Collected data entries
___

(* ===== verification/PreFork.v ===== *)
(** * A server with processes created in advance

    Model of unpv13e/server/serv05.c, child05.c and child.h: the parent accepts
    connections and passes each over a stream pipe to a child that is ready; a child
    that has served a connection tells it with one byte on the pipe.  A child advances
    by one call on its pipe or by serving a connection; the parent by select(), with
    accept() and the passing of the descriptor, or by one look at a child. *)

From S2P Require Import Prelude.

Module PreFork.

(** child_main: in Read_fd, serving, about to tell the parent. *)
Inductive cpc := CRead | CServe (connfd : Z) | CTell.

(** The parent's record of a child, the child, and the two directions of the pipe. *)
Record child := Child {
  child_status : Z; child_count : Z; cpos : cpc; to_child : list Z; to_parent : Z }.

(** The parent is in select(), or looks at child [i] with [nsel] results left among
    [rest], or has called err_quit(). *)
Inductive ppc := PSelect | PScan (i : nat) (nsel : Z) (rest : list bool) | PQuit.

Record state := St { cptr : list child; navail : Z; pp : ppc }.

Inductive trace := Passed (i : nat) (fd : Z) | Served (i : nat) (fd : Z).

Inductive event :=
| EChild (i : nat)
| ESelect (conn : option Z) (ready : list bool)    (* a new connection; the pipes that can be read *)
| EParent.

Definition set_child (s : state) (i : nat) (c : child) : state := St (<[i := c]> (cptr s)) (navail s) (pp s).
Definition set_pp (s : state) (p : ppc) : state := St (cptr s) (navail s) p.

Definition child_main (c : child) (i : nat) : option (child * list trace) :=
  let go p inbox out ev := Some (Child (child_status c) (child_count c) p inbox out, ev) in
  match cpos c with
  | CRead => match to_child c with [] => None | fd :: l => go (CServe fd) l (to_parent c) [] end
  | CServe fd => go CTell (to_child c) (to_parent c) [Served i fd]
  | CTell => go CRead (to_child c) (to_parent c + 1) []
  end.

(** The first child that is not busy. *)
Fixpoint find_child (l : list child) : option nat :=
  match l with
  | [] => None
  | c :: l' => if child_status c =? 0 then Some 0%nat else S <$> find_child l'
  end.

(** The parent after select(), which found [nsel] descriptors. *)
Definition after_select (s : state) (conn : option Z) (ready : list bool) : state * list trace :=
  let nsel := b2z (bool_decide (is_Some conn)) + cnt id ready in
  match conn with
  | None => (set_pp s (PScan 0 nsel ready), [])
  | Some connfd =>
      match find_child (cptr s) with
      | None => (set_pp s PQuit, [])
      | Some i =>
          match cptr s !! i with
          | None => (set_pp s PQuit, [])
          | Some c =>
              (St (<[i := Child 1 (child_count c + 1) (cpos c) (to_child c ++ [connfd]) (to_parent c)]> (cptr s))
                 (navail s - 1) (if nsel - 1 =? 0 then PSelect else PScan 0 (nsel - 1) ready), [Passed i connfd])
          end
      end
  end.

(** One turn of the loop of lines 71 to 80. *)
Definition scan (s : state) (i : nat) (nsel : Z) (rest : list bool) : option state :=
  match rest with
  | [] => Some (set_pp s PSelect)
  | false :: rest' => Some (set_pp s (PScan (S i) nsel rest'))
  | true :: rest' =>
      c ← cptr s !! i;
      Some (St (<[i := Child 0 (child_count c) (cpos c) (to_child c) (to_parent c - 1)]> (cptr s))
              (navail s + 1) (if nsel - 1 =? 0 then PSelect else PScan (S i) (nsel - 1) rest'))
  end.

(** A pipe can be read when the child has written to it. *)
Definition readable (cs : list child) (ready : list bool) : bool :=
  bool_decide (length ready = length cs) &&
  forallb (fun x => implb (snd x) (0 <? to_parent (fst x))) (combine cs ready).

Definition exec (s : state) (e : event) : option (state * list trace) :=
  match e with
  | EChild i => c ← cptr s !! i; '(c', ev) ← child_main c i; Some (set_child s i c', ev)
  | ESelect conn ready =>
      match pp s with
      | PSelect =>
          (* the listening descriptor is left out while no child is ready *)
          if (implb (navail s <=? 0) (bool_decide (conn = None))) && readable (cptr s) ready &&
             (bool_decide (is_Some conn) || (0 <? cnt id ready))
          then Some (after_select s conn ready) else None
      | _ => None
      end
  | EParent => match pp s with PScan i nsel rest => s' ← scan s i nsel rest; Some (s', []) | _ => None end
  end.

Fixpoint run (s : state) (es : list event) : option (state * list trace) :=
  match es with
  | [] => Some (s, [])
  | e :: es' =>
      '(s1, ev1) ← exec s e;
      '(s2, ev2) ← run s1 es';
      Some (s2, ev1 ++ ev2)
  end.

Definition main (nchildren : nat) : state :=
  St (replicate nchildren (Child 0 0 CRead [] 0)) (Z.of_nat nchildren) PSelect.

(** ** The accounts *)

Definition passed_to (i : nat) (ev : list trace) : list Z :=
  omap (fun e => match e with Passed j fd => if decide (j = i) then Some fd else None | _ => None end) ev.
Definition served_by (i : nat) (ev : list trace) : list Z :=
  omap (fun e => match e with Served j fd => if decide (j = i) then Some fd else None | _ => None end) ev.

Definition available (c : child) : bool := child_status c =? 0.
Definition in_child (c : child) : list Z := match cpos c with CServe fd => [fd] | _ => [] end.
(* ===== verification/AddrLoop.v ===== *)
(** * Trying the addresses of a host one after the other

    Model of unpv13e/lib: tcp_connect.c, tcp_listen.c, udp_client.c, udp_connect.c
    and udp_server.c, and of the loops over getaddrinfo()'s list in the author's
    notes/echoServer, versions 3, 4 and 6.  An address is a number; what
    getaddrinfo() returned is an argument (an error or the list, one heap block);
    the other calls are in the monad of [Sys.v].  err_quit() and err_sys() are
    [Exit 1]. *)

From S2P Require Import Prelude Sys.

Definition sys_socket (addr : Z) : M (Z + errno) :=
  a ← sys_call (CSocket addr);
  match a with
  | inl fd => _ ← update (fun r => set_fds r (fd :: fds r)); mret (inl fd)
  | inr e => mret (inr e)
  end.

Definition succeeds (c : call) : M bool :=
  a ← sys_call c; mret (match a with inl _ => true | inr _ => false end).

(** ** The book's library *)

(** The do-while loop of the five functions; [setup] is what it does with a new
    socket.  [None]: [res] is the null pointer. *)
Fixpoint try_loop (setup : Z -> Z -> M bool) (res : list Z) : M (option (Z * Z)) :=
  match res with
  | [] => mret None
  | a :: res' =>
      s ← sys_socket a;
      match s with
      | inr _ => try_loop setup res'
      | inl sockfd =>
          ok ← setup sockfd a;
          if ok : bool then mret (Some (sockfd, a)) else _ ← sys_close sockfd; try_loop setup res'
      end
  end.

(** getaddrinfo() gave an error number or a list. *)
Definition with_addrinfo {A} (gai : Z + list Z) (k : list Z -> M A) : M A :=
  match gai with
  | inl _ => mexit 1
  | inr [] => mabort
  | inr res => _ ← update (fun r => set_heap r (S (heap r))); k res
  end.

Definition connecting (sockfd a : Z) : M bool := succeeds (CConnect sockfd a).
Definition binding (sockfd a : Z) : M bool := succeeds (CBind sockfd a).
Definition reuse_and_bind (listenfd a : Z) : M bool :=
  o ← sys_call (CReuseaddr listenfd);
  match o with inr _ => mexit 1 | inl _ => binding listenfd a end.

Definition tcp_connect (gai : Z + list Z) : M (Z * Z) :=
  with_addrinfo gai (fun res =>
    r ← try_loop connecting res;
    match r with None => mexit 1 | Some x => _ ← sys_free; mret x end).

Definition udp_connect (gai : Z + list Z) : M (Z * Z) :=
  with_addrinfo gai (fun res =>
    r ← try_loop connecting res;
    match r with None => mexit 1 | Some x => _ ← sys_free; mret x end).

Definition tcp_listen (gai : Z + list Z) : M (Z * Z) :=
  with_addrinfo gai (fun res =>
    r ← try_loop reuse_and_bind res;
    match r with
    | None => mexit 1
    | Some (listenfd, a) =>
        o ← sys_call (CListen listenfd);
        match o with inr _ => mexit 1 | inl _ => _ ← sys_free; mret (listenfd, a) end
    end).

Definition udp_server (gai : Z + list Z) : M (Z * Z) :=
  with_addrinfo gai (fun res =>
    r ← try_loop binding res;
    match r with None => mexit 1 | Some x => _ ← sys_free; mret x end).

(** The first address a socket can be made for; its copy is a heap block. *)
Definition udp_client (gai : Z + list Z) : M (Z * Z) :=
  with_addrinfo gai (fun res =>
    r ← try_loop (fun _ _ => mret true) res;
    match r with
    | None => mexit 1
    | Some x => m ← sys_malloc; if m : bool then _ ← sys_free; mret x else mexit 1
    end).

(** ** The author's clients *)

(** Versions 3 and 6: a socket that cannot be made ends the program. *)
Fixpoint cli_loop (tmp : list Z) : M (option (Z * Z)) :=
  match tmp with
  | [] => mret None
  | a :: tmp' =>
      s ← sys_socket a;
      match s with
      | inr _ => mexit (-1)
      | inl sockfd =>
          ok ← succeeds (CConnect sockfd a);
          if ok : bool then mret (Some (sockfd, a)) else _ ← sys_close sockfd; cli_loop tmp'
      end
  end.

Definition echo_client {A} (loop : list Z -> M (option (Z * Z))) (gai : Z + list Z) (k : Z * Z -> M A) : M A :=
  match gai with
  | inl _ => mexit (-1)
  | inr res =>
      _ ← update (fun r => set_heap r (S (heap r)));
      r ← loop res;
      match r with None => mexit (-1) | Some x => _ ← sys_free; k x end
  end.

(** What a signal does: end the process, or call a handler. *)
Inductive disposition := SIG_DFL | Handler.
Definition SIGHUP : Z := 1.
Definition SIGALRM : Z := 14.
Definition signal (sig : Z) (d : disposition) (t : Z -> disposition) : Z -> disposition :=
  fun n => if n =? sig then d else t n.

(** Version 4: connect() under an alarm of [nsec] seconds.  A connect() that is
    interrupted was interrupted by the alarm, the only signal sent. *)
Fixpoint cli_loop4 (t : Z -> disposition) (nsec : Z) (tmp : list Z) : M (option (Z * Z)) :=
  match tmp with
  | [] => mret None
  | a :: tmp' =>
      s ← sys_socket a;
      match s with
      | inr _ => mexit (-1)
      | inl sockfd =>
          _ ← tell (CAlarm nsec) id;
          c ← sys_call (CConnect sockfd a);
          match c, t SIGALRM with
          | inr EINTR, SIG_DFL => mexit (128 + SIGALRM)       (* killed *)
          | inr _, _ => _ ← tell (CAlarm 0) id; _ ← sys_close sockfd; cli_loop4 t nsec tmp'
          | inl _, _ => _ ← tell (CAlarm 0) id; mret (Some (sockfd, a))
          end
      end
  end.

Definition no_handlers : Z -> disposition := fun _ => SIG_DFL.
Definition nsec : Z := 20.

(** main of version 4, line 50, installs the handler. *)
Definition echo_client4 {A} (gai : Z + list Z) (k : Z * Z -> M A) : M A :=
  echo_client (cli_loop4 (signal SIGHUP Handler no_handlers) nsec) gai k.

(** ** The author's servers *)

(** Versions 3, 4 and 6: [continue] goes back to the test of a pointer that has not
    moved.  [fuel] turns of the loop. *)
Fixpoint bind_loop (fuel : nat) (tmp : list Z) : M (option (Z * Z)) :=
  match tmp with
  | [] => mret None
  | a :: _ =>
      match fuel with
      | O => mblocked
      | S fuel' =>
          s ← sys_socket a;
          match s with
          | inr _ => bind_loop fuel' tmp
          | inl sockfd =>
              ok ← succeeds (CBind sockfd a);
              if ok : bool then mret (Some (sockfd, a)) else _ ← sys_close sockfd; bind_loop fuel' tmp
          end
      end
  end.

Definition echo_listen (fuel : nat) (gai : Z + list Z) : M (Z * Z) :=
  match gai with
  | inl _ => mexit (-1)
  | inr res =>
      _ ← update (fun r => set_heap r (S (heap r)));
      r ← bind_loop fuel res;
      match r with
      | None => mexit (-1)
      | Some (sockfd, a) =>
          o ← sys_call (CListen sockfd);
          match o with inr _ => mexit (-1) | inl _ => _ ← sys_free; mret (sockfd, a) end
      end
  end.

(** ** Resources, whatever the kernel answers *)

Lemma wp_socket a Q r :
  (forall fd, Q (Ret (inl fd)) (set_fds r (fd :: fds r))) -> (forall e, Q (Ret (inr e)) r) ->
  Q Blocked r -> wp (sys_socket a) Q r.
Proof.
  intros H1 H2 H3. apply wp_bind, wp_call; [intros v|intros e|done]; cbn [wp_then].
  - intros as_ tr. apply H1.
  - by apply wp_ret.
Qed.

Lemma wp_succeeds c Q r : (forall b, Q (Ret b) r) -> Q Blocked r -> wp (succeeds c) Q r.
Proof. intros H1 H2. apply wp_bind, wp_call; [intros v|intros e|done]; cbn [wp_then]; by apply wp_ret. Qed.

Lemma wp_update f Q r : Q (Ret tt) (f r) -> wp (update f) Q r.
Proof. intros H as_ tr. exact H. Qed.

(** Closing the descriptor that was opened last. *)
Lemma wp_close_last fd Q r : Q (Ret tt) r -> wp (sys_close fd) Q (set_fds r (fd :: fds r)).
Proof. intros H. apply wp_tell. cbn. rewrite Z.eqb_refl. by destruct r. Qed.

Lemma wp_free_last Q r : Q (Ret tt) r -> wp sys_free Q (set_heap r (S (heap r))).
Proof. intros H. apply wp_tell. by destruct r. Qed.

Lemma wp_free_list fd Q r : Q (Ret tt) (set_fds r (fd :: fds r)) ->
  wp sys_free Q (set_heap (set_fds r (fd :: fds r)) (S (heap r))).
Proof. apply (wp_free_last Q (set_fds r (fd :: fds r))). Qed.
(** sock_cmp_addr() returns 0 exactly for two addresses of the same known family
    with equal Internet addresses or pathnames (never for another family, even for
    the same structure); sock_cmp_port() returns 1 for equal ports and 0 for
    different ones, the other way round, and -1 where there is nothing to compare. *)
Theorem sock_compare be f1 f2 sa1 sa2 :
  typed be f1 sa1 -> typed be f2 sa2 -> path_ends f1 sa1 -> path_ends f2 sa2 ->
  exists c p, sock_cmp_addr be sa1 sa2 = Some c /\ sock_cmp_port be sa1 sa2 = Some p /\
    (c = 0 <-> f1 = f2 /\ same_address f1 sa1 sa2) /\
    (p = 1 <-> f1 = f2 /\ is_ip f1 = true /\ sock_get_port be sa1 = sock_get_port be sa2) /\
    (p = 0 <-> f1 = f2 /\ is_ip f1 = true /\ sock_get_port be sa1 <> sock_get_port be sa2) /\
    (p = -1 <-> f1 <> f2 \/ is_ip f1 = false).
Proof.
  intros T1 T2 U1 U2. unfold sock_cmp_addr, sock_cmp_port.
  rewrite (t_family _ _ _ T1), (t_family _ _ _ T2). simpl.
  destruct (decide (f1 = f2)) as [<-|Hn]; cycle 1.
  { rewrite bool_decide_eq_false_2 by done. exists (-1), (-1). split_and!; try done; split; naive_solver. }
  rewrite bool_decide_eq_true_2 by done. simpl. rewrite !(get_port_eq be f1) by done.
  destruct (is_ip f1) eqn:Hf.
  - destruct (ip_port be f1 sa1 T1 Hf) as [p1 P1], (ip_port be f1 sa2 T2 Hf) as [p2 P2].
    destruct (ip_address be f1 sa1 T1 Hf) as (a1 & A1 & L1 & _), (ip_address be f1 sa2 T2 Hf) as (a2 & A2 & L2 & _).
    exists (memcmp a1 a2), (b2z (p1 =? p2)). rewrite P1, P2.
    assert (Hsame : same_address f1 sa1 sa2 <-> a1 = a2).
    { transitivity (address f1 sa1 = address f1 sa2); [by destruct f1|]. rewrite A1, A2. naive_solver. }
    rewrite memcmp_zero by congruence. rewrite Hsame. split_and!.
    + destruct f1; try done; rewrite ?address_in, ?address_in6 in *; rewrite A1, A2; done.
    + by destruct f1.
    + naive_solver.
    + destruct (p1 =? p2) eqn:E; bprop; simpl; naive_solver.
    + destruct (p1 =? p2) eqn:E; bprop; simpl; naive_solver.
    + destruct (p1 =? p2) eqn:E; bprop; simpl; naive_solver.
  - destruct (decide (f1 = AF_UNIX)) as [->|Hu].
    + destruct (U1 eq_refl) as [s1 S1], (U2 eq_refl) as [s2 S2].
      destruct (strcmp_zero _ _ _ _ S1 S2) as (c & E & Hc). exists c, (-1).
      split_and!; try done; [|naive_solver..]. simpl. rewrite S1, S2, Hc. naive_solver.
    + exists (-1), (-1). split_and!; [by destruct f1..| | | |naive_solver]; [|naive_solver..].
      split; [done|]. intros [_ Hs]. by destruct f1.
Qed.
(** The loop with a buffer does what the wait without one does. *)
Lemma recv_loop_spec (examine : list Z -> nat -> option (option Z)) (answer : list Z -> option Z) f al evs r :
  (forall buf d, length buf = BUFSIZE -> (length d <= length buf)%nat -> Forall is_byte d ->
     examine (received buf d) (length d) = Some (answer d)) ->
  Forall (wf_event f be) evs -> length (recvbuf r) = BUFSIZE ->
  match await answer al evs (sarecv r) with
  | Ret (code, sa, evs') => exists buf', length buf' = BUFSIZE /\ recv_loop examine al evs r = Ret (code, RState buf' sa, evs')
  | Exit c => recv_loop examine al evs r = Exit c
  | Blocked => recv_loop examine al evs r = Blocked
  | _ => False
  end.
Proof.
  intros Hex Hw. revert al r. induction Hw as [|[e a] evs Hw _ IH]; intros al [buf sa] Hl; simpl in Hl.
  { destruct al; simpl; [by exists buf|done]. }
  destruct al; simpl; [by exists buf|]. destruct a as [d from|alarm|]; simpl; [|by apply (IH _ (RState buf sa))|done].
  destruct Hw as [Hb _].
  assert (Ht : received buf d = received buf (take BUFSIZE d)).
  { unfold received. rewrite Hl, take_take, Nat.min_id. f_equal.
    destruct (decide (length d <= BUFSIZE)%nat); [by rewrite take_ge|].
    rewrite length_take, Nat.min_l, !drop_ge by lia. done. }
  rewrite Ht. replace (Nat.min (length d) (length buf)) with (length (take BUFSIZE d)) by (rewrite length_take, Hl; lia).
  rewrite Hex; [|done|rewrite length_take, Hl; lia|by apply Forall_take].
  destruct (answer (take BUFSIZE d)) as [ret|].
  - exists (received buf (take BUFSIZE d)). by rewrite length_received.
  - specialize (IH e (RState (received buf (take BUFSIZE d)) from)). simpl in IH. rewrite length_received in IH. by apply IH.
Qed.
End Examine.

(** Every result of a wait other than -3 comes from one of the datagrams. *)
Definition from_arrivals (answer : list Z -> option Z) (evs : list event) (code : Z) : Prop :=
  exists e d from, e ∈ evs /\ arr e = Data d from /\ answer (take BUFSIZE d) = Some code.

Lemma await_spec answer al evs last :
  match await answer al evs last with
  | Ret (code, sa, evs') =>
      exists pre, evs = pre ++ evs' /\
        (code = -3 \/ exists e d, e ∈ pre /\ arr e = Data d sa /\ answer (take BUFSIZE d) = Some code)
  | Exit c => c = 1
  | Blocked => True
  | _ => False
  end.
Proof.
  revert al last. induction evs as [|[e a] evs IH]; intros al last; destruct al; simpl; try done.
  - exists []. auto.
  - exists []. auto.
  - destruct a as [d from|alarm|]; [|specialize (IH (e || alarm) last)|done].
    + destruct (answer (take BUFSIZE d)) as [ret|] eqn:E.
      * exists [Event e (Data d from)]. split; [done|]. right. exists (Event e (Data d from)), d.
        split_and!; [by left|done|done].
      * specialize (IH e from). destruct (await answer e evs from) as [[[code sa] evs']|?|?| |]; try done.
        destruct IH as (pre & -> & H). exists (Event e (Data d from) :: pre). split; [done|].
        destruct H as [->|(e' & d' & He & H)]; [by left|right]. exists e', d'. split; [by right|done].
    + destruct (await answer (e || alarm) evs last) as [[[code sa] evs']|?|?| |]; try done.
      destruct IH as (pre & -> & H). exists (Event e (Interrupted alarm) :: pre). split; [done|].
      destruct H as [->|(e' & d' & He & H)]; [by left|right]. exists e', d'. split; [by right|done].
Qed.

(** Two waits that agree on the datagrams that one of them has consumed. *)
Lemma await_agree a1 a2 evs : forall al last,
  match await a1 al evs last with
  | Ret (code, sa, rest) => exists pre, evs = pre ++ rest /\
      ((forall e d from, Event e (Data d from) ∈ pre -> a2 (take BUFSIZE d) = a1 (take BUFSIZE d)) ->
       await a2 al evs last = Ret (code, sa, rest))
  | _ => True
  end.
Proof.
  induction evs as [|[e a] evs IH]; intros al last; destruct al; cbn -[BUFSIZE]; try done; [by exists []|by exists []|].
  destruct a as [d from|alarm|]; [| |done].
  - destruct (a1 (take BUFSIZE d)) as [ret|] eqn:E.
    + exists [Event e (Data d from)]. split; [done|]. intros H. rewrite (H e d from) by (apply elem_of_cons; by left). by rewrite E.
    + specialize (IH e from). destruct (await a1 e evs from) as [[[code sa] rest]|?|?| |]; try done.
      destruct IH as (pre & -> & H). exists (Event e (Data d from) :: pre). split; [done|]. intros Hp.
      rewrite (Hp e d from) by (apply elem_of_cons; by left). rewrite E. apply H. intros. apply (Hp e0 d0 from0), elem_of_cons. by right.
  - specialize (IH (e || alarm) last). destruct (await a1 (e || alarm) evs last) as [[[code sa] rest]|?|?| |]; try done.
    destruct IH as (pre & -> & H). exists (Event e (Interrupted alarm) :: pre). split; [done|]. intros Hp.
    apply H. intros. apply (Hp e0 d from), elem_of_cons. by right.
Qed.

___

- Task to complete
Of all the lines above, count the ones that include the string "unfold" and give the number alone.

- Answer to the exercise
2